Explain minimum reserve requirements and how they are used

Under these, banks hold compulsory deposits with NCBs. The amount required is determined by the size & composition of the liabilities on the banks' balance sheet.

Interest rates are stabilized by allowing banks to use averaging provisions. With these, banks can make profit from lending in the market and run a reserve deficit when the money market rates are above those expected.

At the end of the maintenance period, the reserve requirement becomes binding & banks can no longer transfer a liquidity surplus or deficit > explains spikes in the EONIA

Describe the 4 phases of unconventional monetary policy

1. start of the global financial crisis due to the Lehman collapse in '08 > interbank market shut down

2. start of Euro crisis in 2010 (Greek)

3. Euro crisis intensification and increased banking sector strain in 2011

4. declining inflation and sluggish economic recovery in 2013

i) at beginning financial crisis > ECB reduced heavily interest rates

ii) with Euro crisis > ECB forced to intervene in sovereign debt markets

Is negative inflation the same as deflation?

Negative annual inflation does not imply deflation unless the price declines become generalized and entrenched in inflation expectations. When assessing the risk of deflation the long-term trend should be the main focus. In the summer of 2014, the ECB said that there was little risk of deflation.

What is qualitative easing?

The Fed sells short-term securities, buys long-term securities. This changes the composition of asset holdings without touching the overall size of the balance sheet.

Explain risk sharing under QE by means of capital keys and why QE expectedly will have weaker effects than in the US

First, explain capital keys. The ECB has its own capital, subscribed by the NCBs in the member states. Each NCB accounts for a fixed % of this total capital end this % is called capital key. When the ECB makes gains or losses > passed on to the member NCBs in line with their capital key.
But, gains and losses of the MP operations by the Eurosystem are distributed only to the CBs in the Eurozone. 

QE works mainly via financial market channels, US has a market based economy, EU mainly bank based.

Which risks does QE entail?

- encourages risk-taking, causing financial imbalances
- misallocation of resources
- reduces market discipline

Which two main objectives has CB communication?

1. contributing to the accountability of the CB
2. helping the CB in managing expectations

> expectations are relevant since economic decisions hinge on the overnight bank rate > controlled by ECB

long-term interest rates, reflected in expected future short-term interest rates, affect saving & investment decisions

Under which conditions matters CB communication?

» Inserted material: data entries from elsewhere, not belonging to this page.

(** The processor's part. *)
Lemma deliver_ok idt tss v err s e (sp := Z.land (stack_of tss e s) (~64 0xF)) :
  idt !! v = Some e → core_ok s → Forall word (option_list err) → 48 ≤ sp < 2 ^ 64 →
  ∃ s0, deliver idt tss v err s = Some s0 ∧
    pushed ([ss s; gpr s RSP; rflags s; cs s; rip s] ++ option_list err) (set_gpr RSP sp s) s0 ∧
    msr s0 = msr s ∧ cs s0 = selector e ∧ rip s0 = gate_offset e ∧
    (type_attr e = IDT_GATE_INTERRUPT → Z.testbit (rflags s0) 9 = false).
Proof.
  intros He Hok Herr Hsp. unfold deliver. rewrite He. eexists. split; [reflexivity|]. fold sp.
  set (ws := [ss s; gpr s RSP; rflags s; cs s; rip s] ++ option_list err).
  assert (Forall word ws) as Hws by (apply Forall_app; split; [repeat (apply Forall_cons_2; [apply Hok|]); apply Forall_nil_2|done]).
  assert (length ws ≤ 6)%nat as Hl by (unfold ws; rewrite length_app; destruct err; cbn; lia).
  destruct (pushes_pushed ws (set_gpr RSP sp s) Hws) as [R G W M]; [regs; lia|].
  destruct (pushes_rest ws (set_gpr RSP sp s)) as (_ & _ & _ & _ & _ & Q).
  split_and!; [by split|exact Q|done|done|]. intros Ht. regs. rewrite Ht, Z.land_spec. apply andb_false_r.
Qed.

(** ** The C function *)

Definition callee_saved : list reg := [RBX; RBP; RSP; R12; R13; R14; R15].

Lemma rsp_callee_saved : RSP ∈ callee_saved.
Proof. by apply (bool_decide_unpack _). Qed.

(** What a call of a compiled C function keeps, by the calling convention and
    as the kernel is written: the callee-saved registers, the stack pointer, the
    kernel's segment base and selectors, and the memory [keep]. *)
Record c_returns (keep : Z → Prop) (s1 s2 : core) : Prop := {
  cr_saved : ∀ r, r ∈ callee_saved → gpr s2 r = gpr s1 r;
  cr_gs : rd (msr s2) MSR_GS_BASE = rd (msr s1) MSR_GS_BASE;
  cr_star : rd (msr s2) MSR_STAR = rd (msr s1) MSR_STAR;
  cr_mem : ∀ x, keep x → rd (mem s2) x = rd (mem s1) x;
}.

(** The base of the per-CPU record, wherever it is kept now. *)
Definition kernel_gs (s : core) : Z := rd (msr s) (if cpl s =? 0 then MSR_GS_BASE else MSR_KERNEL_GS_BASE).

Lemma swap_kernel_gs s : rd (swap_for s (msr s)) MSR_GS_BASE = kernel_gs s.
Proof.
  unfold swap_for, kernel_gs, swapgs. destruct (cpl s =? 0); [done|]. rewrite rd_wr_ne by done. by rewrite rd_wr_eq.
Qed.

Lemma aligned_stack x : Z.land x (~64 0xF) mod 16 = 0.
Proof. change 16 with (2 ^ 4). rewrite <- (Z.land_ones _ 4), <- Z.land_assoc by lia. apply Z.land_0_r. Qed.

Record handler_state (sp v err : Z) (s s1 : core) : Prop := {
  hs_frame : frame_at (mem s1) (gpr s1 RDI) = frame_of v err s;
  hs_rsp : gpr s1 RSP = gpr s1 RDI ∧ gpr s1 RSP mod 16 = 0;
  hs_gs : rd (msr s1) MSR_GS_BASE = kernel_gs s;
  hs_flags : Z.testbit (rflags s1) 9 = false ∧ Z.testbit (rflags s1) 10 = false;
  hs_cpl : cpl s1 = 0;
  hs_mem : ∀ x, x < sp - 176 ∨ sp ≤ x → rd (mem s1) x = rd (mem s) x;
}.

Record resumed (s s2 s3 : core) : Prop := {
  re_gpr : ∀ r, gpr s3 r = gpr s r;
  re_rip : rip s3 = rip s;
  re_rflags : rflags s3 = rflags s;
  re_cs : cs s3 = cs s;
  re_ss : ss s3 = ss s;
  re_mem : mem s3 = mem s2;
  re_msr : msr s3 = if cpl s =? 0 then msr s2 else swapgs (msr s2);
  re_gs : kernel_gs s3 = kernel_gs s;
}.

Lemma kernel_gs_back s s1 s2 s3 :
  rd (msr s1) MSR_GS_BASE = kernel_gs s → rd (msr s2) MSR_GS_BASE = rd (msr s1) MSR_GS_BASE → cs s3 = cs s →
  msr s3 = (if cpl s =? 0 then msr s2 else swapgs (msr s2)) → kernel_gs s3 = kernel_gs s.
Proof.
  intros E1 E2 Ec Em. rewrite <- E1, <- E2. unfold kernel_gs, cpl in *. rewrite Ec, Em. destruct (Z.land (cs s) 3 =? 0); [done|].
  unfold swapgs. by rewrite rd_wr_eq.
Qed.

(** The stub of a vector other than the NMI. *)
Definition stub_pushes (v : Z) : list Z := if decide (v ∈ error_vectors) then [v] else [0; v].

Lemma isr_stub_code depth lost v code : v ≠ 2 → isr_stub depth lost v = Some code → 0 ≤ v < 256 ∧ code = push_imms (stub_pushes v) ++ isr_common.
Proof.
  intros Hne. unfold isr_stub, stub_pushes. rewrite (proj2 (Z.eqb_neq _ _) Hne). case_decide as Hin.
  - intros [= <-]. split; [|done]. clear Hne. unfold error_vectors in Hin. repeat (apply elem_of_cons in Hin as [->|Hin]; [lia|]). by apply elem_of_nil in Hin.
  - destruct (_ || _) eqn:E; [|done]. intros [= <-]. split; [lia|done].
Qed.

Section Isr.
Context (h : core → option core) (pv : list Z).
Let code : list instr := push_imms pv ++ isr_common.

Lemma isr_common_at i : drop (length pv + i) code = drop i isr_common.
Proof. unfold code. rewrite <- drop_drop. f_equal. apply drop_app_length'. unfold push_imms. by rewrite !length_fmap. Qed.

(** From the saves to the call. *)
Lemma isr_call sp v err err' s s0 :
  reverse pv ++ option_list err = [v; err'] → word v → word err' → core_ok s → 176 ≤ sp < 2 ^ 64 → sp mod 16 = 0 →
  pushed ([ss s; gpr s RSP; rflags s; cs s; rip s] ++ option_list err) (set_gpr RSP sp s) s0 → msr s0 = msr s →
  cpl s0 = 0 → Z.testbit (rflags s0) 9 = false →
  ∃ s1, reach h code (length pv + 21) 0 s0 (length pv + 21) s1 ∧ handler_state sp v err' s s1 ∧ gpr s1 RSP = sp - 176 ∧
    words (mem s1) (sp - 176) (frame_words v err' s).
Proof.
  intros Hpv Hv Herr Hok Hsp Hal Hp Hmsr Hcpl Hif.
  destruct (isr_enter h code pv ([Cld; Movq RSP RDI; Call; Testb 3 144; Jz 2; Swapgs; Label 2] ++ restore_regs ++ [Addq 16 RSP; Iretq])
    sp v err err' s s0) as (t & Hr & [R G W M Q [C F]]); [done..|].
  set (s1 := set_gpr RDI (gpr t RSP) (set_rflags (Z.land (rflags t) (~64 FLAG_DF)) t)).
  assert (exec_seq h [Cld; Movq RSP RDI] t = Some s1) as E by done.
  exists s1. split_and!.
  - replace (length pv + 21)%nat with (length pv + 19 + 2)%nat by lia. eapply reach_trans; [exact Hr|].
    apply (reach_seq h code _ [Cld; Movq RSP RDI]); [by rewrite isr_common_at|done|exact E].
  - unfold s1. split; regs.
    + rewrite R. by apply frame_at_words.
    + split; [done|]. rewrite R. zdm.
    + rewrite Q. apply swap_kernel_gs.
    + rewrite !Z.land_spec, F, Hif. split; [done|]. apply andb_false_r.
    + unfold cpl. regs. by rewrite C.
    + exact M.
  - unfold s1. by regs.
  - exact W.
Qed.

(** From the return of the handler to the interrupted program. *)
Lemma isr_resume sp v err s s1 s2 n :
  core_ok s → 176 ≤ sp < 2 ^ 64 → gpr s1 RSP = sp - 176 → words (mem s1) (sp - 176) (frame_words v err s) →
  rd (msr s1) MSR_GS_BASE = kernel_gs s → h s1 = Some s2 → c_returns (λ x, sp - 176 ≤ x < sp) s1 s2 → (21 < n)%nat →
  ∃ s3, run n h code (length pv + 21) s1 = Leaves s3 ∧ resumed s s2 s3.
Proof.
  intros Hok Hsp R W Hgs Hh [Csv Cgs _ Cmem] Hn.
  assert (step h code (length pv + 21) s1 = Running (length pv + 22) s2) as E1.
  { unfold step. assert (code !! (length pv + 21)%nat = Some Call) as ->.
    { replace (length pv + 21)%nat with (length pv + 21 + 0)%nat by lia. by rewrite <- lookup_drop, isr_common_at. }
    cbn [exec]. rewrite Hh. f_equal. lia. }
  assert (gpr s2 RSP = sp - 176) as R2 by (by rewrite (Csv RSP rsp_callee_saved)).
  destruct (isr_leave h code (length pv + 22) [] s2 v err s) as (pc' & t' & s3 & Hr & Hl & G3 & ? & ? & Hcs & ? & ? & Hm);
    [by rewrite isr_common_at|unfold code; rewrite label_at_imms; by rewrite <- Nat.add_assoc|lia|lia| |done|].
  - rewrite R2. apply (words_ext (mem s1)); [|done]. intros x Hx. apply Cmem. cbn in Hx. lia.
  - exists s3. split; [|split; try done; by eapply kernel_gs_back]. eapply reach_leaves; [eapply reach_trans; [by apply reach_step|exact Hr]|exact Hl|lia].
Qed.
End Isr.


(** ** The NMI stub keeps its nesting counter balanced *)
Section Nmi.
Context (h : core → option core) (depth lost tss : Z) (idt : gmap Z idt_entry) (s : core) (e : idt_entry).
Let sp := Z.land (stack_of tss e s) (~64 0xF).
Let code := isr_2 depth lost.

Hypothesis (He : idt !! 2 = Some e) (Hg : gate_ok (gate_offset e) (ist e) e) (Hok : core_ok s) (Hsp : 176 ≤ sp < 2 ^ 64).
(** The counters are variables of the kernel, away from the NMI's stack. *)
Hypothesis (Hd : depth + 8 ≤ sp - 176 ∨ sp ≤ depth) (Hl : lost + 8 ≤ sp - 176 ∨ sp ≤ lost) (Hdl : depth + 8 ≤ lost ∨ lost + 8 ≤ depth).
Hypothesis (Hmax : 0 ≤ load 8 (mem s) depth < 2 ^ 64 - 1).

(** After the counter is incremented. *)
Lemma nmi_entered :
  ∃ s0 t, deliver idt tss 2 None s = Some s0 ∧ reach h code 24 0 s0 24 t ∧ gpr t RSP = sp - 176 ∧ words (mem t) (sp - 176) (frame_words 2 0 s) ∧
    load 8 (mem t) depth = load 8 (mem s) depth + 1 ∧ load 8 (mem t) lost = load 8 (mem s) lost ∧
    zf t = (load 8 (mem s) depth =? 0) ∧ msr t = swap_for s (msr s) ∧ cpl t = 0 ∧
    ∀ x, (x < sp - 176 ∨ sp ≤ x) → ¬ (depth ≤ x < depth + 8) → rd (mem t) x = rd (mem s) x.
Proof.
  destruct (deliver_ok idt tss 2 None s e He Hok) as (s0 & E0 & Hp & Hq & Hcs & Hrip & Hif); [constructor|lia|].
  destruct (isr_enter h code [0; 2] ([Cld; Incq depth; Cmpq 1 depth; Jne nmi_reentry; Movq RSP RDI; Call; Label nmi_exit; Decq depth;
    Testb 3 144; Jz 2; Swapgs; Label 2] ++ restore_regs ++ [Addq 16 RSP; Iretq; Label nmi_reentry; Incq lost; Jmp nmi_exit])
    sp 2 None 0 s s0) as (t & Hr & [R G W M Q [C F]]); [done|done|unfold word; lia|unfold word; lia|done|done|done|done|].
  assert (load 8 (mem t) depth = load 8 (mem s) depth ∧ load 8 (mem t) lost = load 8 (mem s) lost) as [Ed El]
    by (split; apply load_ext; intros x Hx; apply M; lia).
  set (d := load 8 (mem s) depth) in *.
  assert (∃ u, exec_seq h [Cld; Incq depth; Cmpq 1 depth] t = Some u ∧ gpr u = gpr t ∧ mem u = store 8 (mem t) depth (u64 (load 8 (mem t) depth + 1)) ∧
    zf u = (load 8 (mem u) depth =? 1) ∧ msr u = msr t ∧ cs u = cs t) as (u & Eu & Gu & Mu & Zu & Su & Cu) by (eexists; split_and!; reflexivity).
  rewrite Ed, u64_small in Mu by lia.
  assert (load 8 (mem u) depth = d + 1) as Edu by (rewrite Mu; apply load_store_eq; change (256 ^ Z.of_nat 8) with (2 ^ 64); lia).
  exists s0, u. rewrite Gu. split_and!; [done| |done| |done| | | | |].
  - apply (reach_trans h code 21 3 0 s0 21 t 24 u); [exact Hr|]. exact (reach_seq h code 21 [Cld; Incq depth; Cmpq 1 depth] t u eq_refl eq_refl Eu).
  - apply (words_ext (mem t)); [|done]. intros x Hx. rewrite Mu. apply store_frame. cbn in Hx. lia.
  - rewrite Mu, load_store_ne by lia. done.
  - rewrite Zu, Edu. destruct (Z.eqb_spec (d + 1) 1), (Z.eqb_spec d 0); lia || done.
  - by rewrite Su, Q.
  - unfold cpl. rewrite Cu, C, Hcs. by rewrite (go_selector _ _ _ Hg).
  - intros x H1 H2. rewrite Mu, store_frame by lia. apply M. lia.
Qed.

1 non-rational expectations
2. absence of commitment to unchanging policy rules
3. asymmetric info

Give some examples of ECB communication

1. minutes of policy meetings
2. press release, conferences
3. speeches, interviews

> makes policy decisions predictable > quickly incorporated in changes in financial variables

Describe the three forms of forward guidance, with which CB publish their forecasts of macroeconomic developments and their likely MP actions (without commitment)

1. qualitative (open-ended): the CB does not provide detailed quantitative info about the time frame for their policy intentions
2. calendar based (time-contingent): the CB refers to a clearly specified time horizon for its policies
3. threshold based (state contingent): the CB links future rates to specific quantitative thresholds.